The professor wanted the student projects to promote digital literacy, interdisciplinary thinking, and biophilia.

Students were tasked with a project using mobile devices, mapping and web technology, research, and creative assignments.
They added their trees to a collaborative map and the course site, all on location using iPads. The webpages for the trees contained scientific research and photographs taken by the students. Student presentations combined fact and feeling: dance, scents, songs, food, stories, painting, and more.
Examples of student projects:

Students take ownership over creative part of their project.

Goals of the Project

Merge biophilia and mobilephilia: How can we make students more aware of the environment? How do we incorporate students’ love of mobile devices? Students are already on their devices 24/7, Let’s integrate something they are already ‘experts’ at.

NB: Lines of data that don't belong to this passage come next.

Lemma communications_exchange h w :
  acked "establish communications" ('(ack, _, _) ← EstablishCommunications SendAndWait h; mret ack) w =
  exchange (MkReq "establish communications" 1 13 (EncodeEstablishCommunications (mdln h) (softrev h)) comm_ack) w.
Proof.
  unfold exchange, acked, EstablishCommunications, request_parse, smap_err, of_res, comm_ack, mbind, sres_bind, mret, sres_ret.
  cbn. destruct (request SendAndWait 1 13 _ w) as [[r|e|] w1]; cbn; [|done|done].
  by destruct (ParseEstablishCommunicationsReply r) as [[[a m] s]|e|].
Qed.
Lemma setup_plan cfg h w : setup SendAndWait cfg h w = sres_each exchange (plan cfg h) w.
Proof.
  unfold setup, plan. rewrite sres_each_app. apply sres_bind_ext.
  { rewrite sres_each_single. apply communications_exchange. }
  intros _ w1. rewrite sres_each_app. apply sres_bind_ext.
  { unfold setup_reports. destruct (is_nil _); [done|]. by rewrite sres_each_single. }
  intros _ w2. rewrite sres_each_app. apply sres_bind_ext.
  { unfold setup_events. destruct (is_nil _); [done|].
    change (sres_each exchange [?a; ?b] w2) with ((exchange a ≫= fun _ => sres_each exchange [b]) w2).
    apply sres_bind_ext; [done|]. intros _ w3. by rewrite sres_each_single. }
  intros _ w3. by rewrite sres_each_map.
Qed.
Lemma sres_each_acknowledged rs w w' : sres_each exchange rs w = (Ok tt, w') <-> acknowledged rs w w'.
Proof.
  split.
  - revert w. induction rs as [|r rs IH]; intros w H; [injection H as <-; constructor|].
    apply sres_bind_inv in H as ([] & w1 & H1 & H2). econstructor; eauto.
  - induction 1 as [w|r rs w w1 w2 H _ IH]; [done|]. cbn. by rewrite (sres_bind_ok _ _ _ _ _ H).
Qed.
Lemma sres_each_failed rs w e w' : sres_each exchange rs w = (Err e, w') ->
  exists done r rest w1, rs = done ++ r :: rest /\ acknowledged done w w1 /\ exchange r w1 = (Err e, w').
Proof.
  revert w. induction rs as [|r rs IH]; intros w H; [done|]. cbn [sres_each] in H.
  unfold mbind, sres_bind in H. destruct (exchange r w) as [[[]|e1|] w1] eqn:E; [|injection H as -> ->|done].
  - destruct (IH w1 H) as (d & r' & rest & w2 & -> & Hd & Hr). exists (r :: d), r', rest, w2.
    split; [done|]. split; [by econstructor|done].
  - exists [], r, rs, w. repeat split; [constructor|done].
Qed.
End plan_facts.

(** *** Setup against the simulator *)

Import gemsim.
(** One transaction with the simulator: fresh system bytes, its handler, its reply. *)
Definition sim_transport (now : string) (o lo : list Z) (sid : Z) (stream function : Z) (body : bytes)
    : sres (Simulator * Z) hsmsconn.TxError hsms.Message := fun w =>
  let '(s, sys) := w in
  let sys' := u32 (sys + 1) in
  let '(s', ans) := sim_handle now o lo s (hsms.MkMessage (hsms.DataHeader sid stream function true sys') body) in
  match ans with
  | Some (fn, it) => (Ok (hsms.MkMessage (hsms.DataHeader sid stream fn false sys') (Encode it)), (s', sys'))
  | None => (Err hsmsconn.ErrTimeout, (s', sys'))
  end.

Definition trace_ok (t : traceCfg) : Prop :=
  in_u 32 (tc_TRID t) /\ in_u 32 (TotalSamples t) /\ in_u 32 (ReportEvery t) /\
  Forall (in_u 32) (tc_SVIDs t) /\ zlen (tc_SVIDs t) < maxCount.
(** Field values of the declared widths, fewer than [2^24] of each kind. *)
Record config_ok (cfg : Config) : Prop := MkConfigOk {
  ok_reports : Forall report_ok (map report_def (cfg_Reports cfg));
  ok_links : Forall link_ok (map event_link (cfg_Events cfg));
  ok_traces : Forall trace_ok (cfg_Traces cfg);
  ok_nreports : zlen (cfg_Reports cfg) < maxCount;
  ok_nevents : zlen (cfg_Events cfg) < maxCount
}.

(** The simulator after each request. *)
Definition enabled (s : Simulator) (ceids : list Z) : Simulator :=
  if cfg_EventInterval s <=? 0 then s else
  MkSim (cfg_MDLN s) (cfg_SoftRev s) (cfg_SVIDs s) (cfg_EventInterval s) (cfg_TraceInterval s)
        (gemsim.reports s) (links s) (sim_traces s) (event_loops s ++ [ceids]) (trace_loops s).
Definition tracing (s : Simulator) (t : traceCfg) : Simulator :=
  MkSim (cfg_MDLN s) (cfg_SoftRev s) (cfg_SVIDs s) (cfg_EventInterval s) (cfg_TraceInterval s)
        (gemsim.reports s) (links s) (<[tc_TRID t := tc_SVIDs t]> (sim_traces s)) (event_loops s)
        (if cfg_TraceInterval s <=? 0 then trace_loops s else trace_loops s ++ [(tc_TRID t, tc_SVIDs t)]).
Definition set_up (cfg : Config) (s : Simulator) : Simulator :=
  let s := with_reports s (fold_left define_one (map report_item (map report_def (cfg_Reports cfg))) (gemsim.reports s)) in
  let s := with_links s (fold_left link_one (map link_item (map event_link (cfg_Events cfg))) (links s)) in
  let s := if is_nil (cfg_Events cfg) then s else enabled s (map ec_CEID (cfg_Events cfg)) in
  fold_left tracing (cfg_Traces cfg) s.

Section sim.
Context (now : string) (o lo : list Z) (sid : Z).
Abbreviation transport := (sim_transport now o lo sid).

Lemma sim_exchange r s sys s' fn it :
  sim_handle now o lo s (hsms.MkMessage (hsms.DataHeader sid (rq_stream r) (rq_function r) true (u32 (sys + 1))) (Encode (rq_body r)))
    = (s', Some (fn, it)) ->
  item_ok it -> rq_ack r it = Ok 0 -> exchange transport r (s, sys) = (Ok tt, (s', u32 (sys + 1))).
Proof.
  intros Hs Hok Ha. unfold exchange, acked, request_parse, request, smap_err, of_res, mbind, sres_bind, mret, sres_ret.
  unfold sim_transport. rewrite Hs. cbn [hsms.Body map_err]. pose proof (Decode_Encode_app _ [] Hok) as Hd. rewrite app_nil_r in Hd.
  rewrite Hd. cbn [map_err]. by rewrite Ha.
Qed.
Lemma ack_item_ok : item_ok (L [U1v [0]]).
Proof. repeat constructor; done. Qed.

Lemma sim_enable s sys ceids : Forall (in_u 32) ceids -> ceids <> [] -> zlen ceids < maxCount ->
  sim_handle now o lo s (hsms.MkMessage (hsms.DataHeader sid 2 37 true sys) (Encode (EncodeEnableEvents true ceids)))
  = (enabled s ceids, Some (38, L [U1v [0]])).
Proof.
  intros Hu Hne Hn. unfold sim_handle. cbn [hsms.Body hsms.Hdr]. rewrite sim_body.
  2: { constructor; [|done]. repeat (apply Forall_cons; split); [by constructor| |constructor]. by apply item_ok_U4s. }
  cbn -[handleEnableEvents EncodeEnableEvents]. do 2 f_equal. unfold handleEnableEvents, EncodeEnableEvents, enabled.
  cbn -[int_ids Z.leb]. rewrite int_ids_U4 by done. destruct (cfg_EventInterval s <=? 0); [done|]. by destruct ceids.
Qed.
Lemma Sprintf0_length w n : zlen (bytes_of_string (Sprintf0 w n)) <= Z.of_nat w + 30.
Proof.
  unfold Sprintf0. set (d := FormatInt (Z.abs n)).
  assert (length d <= 20)%nat.
  { unfold d, FormatInt. case_match; [lia|].
    assert (forall l, (length (strip0 l) <= length l)%nat) as Hs.
    { induction l as [|c l IH]; [done|]. cbn. destruct l; [cbn; lia|]. case_match; cbn in *; lia. }
    etransitivity; [apply Hs|]. rewrite length_digits. lia. }
  assert (forall l, zlen (bytes_of_string (string_of_bytes l)) = zlen l) as Hl.
  { intros l. unfold zlen. f_equal. induction l as [|c l IH]; [done|]. cbn. by rewrite IH. }
  rewrite Hl. unfold zlen. case_match; cbn; rewrite ?length_app, ?length_replicate; lia.
Qed.
Lemma sim_trace s sys t : trace_ok t ->
  sim_handle now o lo s (hsms.MkMessage (hsms.DataHeader sid 2 23 true sys) (Encode (rq_body (trace_req t))))
  = (tracing s t, Some (24, L [U1v [0]])).
Proof.
  intros (Ht & Hs & Hr & Hv & Hn). unfold sim_handle. cbn [hsms.Body hsms.Hdr]. rewrite sim_body.
  2: { cbn [rq_body trace_req]. unfold EncodeEstablishTrace. constructor; [|done].
       repeat (apply Forall_cons; split); [..|constructor]; try (constructor; [by apply Forall_singleton|done]); [| |by apply item_ok_U4s].
       - constructor. unfold formatDSPER. rewrite !bytes_of_string_app, !zlen_app.
         pose proof (Sprintf0_length 4 (to_int64 (PeriodSec t))).
         pose proof (Sprintf0_length 3 (to_int64 (fmul (fsub (PeriodSec t) (of_Z (to_int64 (PeriodSec t)))) (of_Z 1000)))).
         unfold maxCount. change (zlen (bytes_of_string ".")) with 1. lia.
       - constructor; [|done]. apply Forall_singleton. unfold report_every. by case_match. }
  cbn -[handleEstablishTrace trace_req]. do 2 f_equal. unfold handleEstablishTrace, tracing. cbn -[int_ids Z.leb formatDSPER].
  by rewrite int_ids_U4, uwrap_id.
Qed.
Lemma sim_traces_acknowledged ts s sys : Forall trace_ok ts ->
  exists sys', acknowledged transport (map trace_req ts) (s, sys) (fold_left tracing ts s, sys').
Proof.
  intros H. revert s sys. induction H as [|t ts Ht _ IH]; intros s sys; [exists sys; constructor|].
  destruct (IH (tracing s t) (u32 (sys + 1))) as (sys' & Hs). exists sys'. cbn. econstructor; [|exact Hs].
  eapply sim_exchange; [by apply sim_trace|apply ack_item_ok|done].
Qed.
Lemma acknowledged_app {W} (T : Z -> Z -> bytes -> sres W hsmsconn.TxError hsms.Message) l1 l2 w w1 w2 :
  acknowledged T l1 w w1 -> acknowledged T l2 w1 w2 -> acknowledged T (l1 ++ l2) w w2.
Proof. induction 1 as [|r rs w w1 w3 H1 _ IH]; intros H; [done|]. cbn. econstructor; eauto. Qed.
Lemma sim_reports_acknowledged cfg s sys : config_ok cfg ->
  exists sys', acknowledged transport
    (if is_nil (cfg_Reports cfg) then [] else
     [MkReq "define report" 2 33 (EncodeDefineReport 1 (map report_def (cfg_Reports cfg))) ParseDefineReportReply])
    (s, sys) (with_reports s (fold_left define_one (map report_item (map report_def (cfg_Reports cfg))) (gemsim.reports s)), sys').
Proof.
  intros Hok. destruct (cfg_Reports cfg) eqn:E; cbn [is_nil].
  - exists sys. destruct s. constructor.
  - rewrite <- E. exists (u32 (sys + 1)). econstructor; [|constructor].
    eapply sim_exchange; [apply sim_handle_define; [done|apply Hok|rewrite zlen_map; apply Hok]|apply ack_item_ok|done].
Qed.
Lemma sim_events_acknowledged cfg s sys : config_ok cfg ->
  exists sys', acknowledged transport
    (if is_nil (cfg_Events cfg) then [] else
     [MkReq "link event report" 2 35 (EncodeLinkEventReport 2 (map event_link (cfg_Events cfg))) ParseLinkEventReportReply;
      MkReq "enable event report" 2 37 (EncodeEnableEvents true (map ec_CEID (cfg_Events cfg))) ParseEnableEventsReply])
    (s, sys)
    (let s := with_links s (fold_left link_one (map link_item (map event_link (cfg_Events cfg))) (links s)) in
     if is_nil (cfg_Events cfg) then s else enabled s (map ec_CEID (cfg_Events cfg)), sys').
Proof.
  intros Hok. destruct (cfg_Events cfg) eqn:E; cbn [is_nil].
  - exists sys. destruct s. constructor.
  - rewrite <- E. exists (u32 (u32 (sys + 1) + 1)). econstructor; [|econstructor; [|constructor]].
    + eapply sim_exchange; [apply sim_handle_link; [done|apply Hok|rewrite zlen_map; apply Hok]|apply ack_item_ok|done].
    + eapply sim_exchange; [apply sim_enable|apply ack_item_ok|done].
      * pose proof (ok_links _ Hok) as H. rewrite Forall_map in H. apply Forall_map. eapply Forall_impl; [exact H|]. intros x Hx. apply Hx.
      * by rewrite E.
      * rewrite zlen_map. apply Hok.
Qed.
(* ===== verification/RuntimeClient.v ===== *)
(** * The runtime's side of the control-plane session ([engine/internal/runtimeclient])

    [Run] registers the runtime, keeps heartbeats going and starts, per registration, one
    goroutine for each stream (deploy, debug, event).  The goroutines outlive their registration:
    they end when they notice that their context is cancelled.  They share the sinks through which
    the engine sends events.  A run interleaves the goroutines' steps; the environment decides
    what each remote call returns, when a timer fires and when the process is stopped. *)

From S2P Require Import Prelude Float Debug.
Import float.
Local Open Scope Z_scope.

Module runtimeclient.

(** ** The sinks

    [EventSink] and the stream of [DebugSink]: the attached stream, and the session token that goes
    with it (the runtime's identifier never changes). *)
Record Sink := MkSink { send : option nat; token : string }.
Definition NewSink : Sink := MkSink None "".
Definition attach (s : Sink) (stream : nat) (tok : string) : Sink := MkSink (Some stream) tok.
Definition detach (s : Sink) : Sink := MkSink None (token s).
(** [trySend]: the stream a request goes to and the token it carries. *)
Definition trySend (s : Sink) : option (nat * string) := (fun n => (n, token s)) <$> send s.

(** ** Goroutines *)

Inductive kind := KDeploy | KDebug | KEvent.
#[global] Instance kind_eq_dec : EqDecision kind.
Proof. solve_decision. Defined.

(** Where a stream goroutine is: opening its stream, sending the hello, reading, about to detach
    the sink, in [sleepOrDone], or returned. *)
Inductive phase := POpening | PHello (n : nat) | PReading (n : nat) | PDetaching (n : nat) | PSleeping | PExited.
(** [l_reader]: the goroutine that receives from the stream has not ended. *)
Record loop := MkLoop { l_kind : kind; l_token : string; l_phase : phase; l_reader : bool; l_cancelled : bool }.
Definition with_phase (l : loop) (p : phase) : loop := MkLoop (l_kind l) (l_token l) p (l_reader l) (l_cancelled l).
Definition with_reader (l : loop) (r : bool) : loop := MkLoop (l_kind l) (l_token l) (l_phase l) r (l_cancelled l).
Definition cancel (l : loop) : loop := MkLoop (l_kind l) (l_token l) (l_phase l) (l_reader l) true.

Meet learning goals: effective research, teach material to classmates, retain information

Make learning more authentic: Challenges we all face in making learning more authentic. Authentic learning allows students to explore, discuss, and meaningfully construct concepts and relationships in contexts that involve real-world problems and projects that are relevant to the learner. Make the project engaging & entertaining, make the students take ownership.

Make science more accessible: Communicate scientific knowledge in an easy-to-understand way
Integrate diverse tools into a unified, motivating experience.
As simple and easy as possible, “it just works”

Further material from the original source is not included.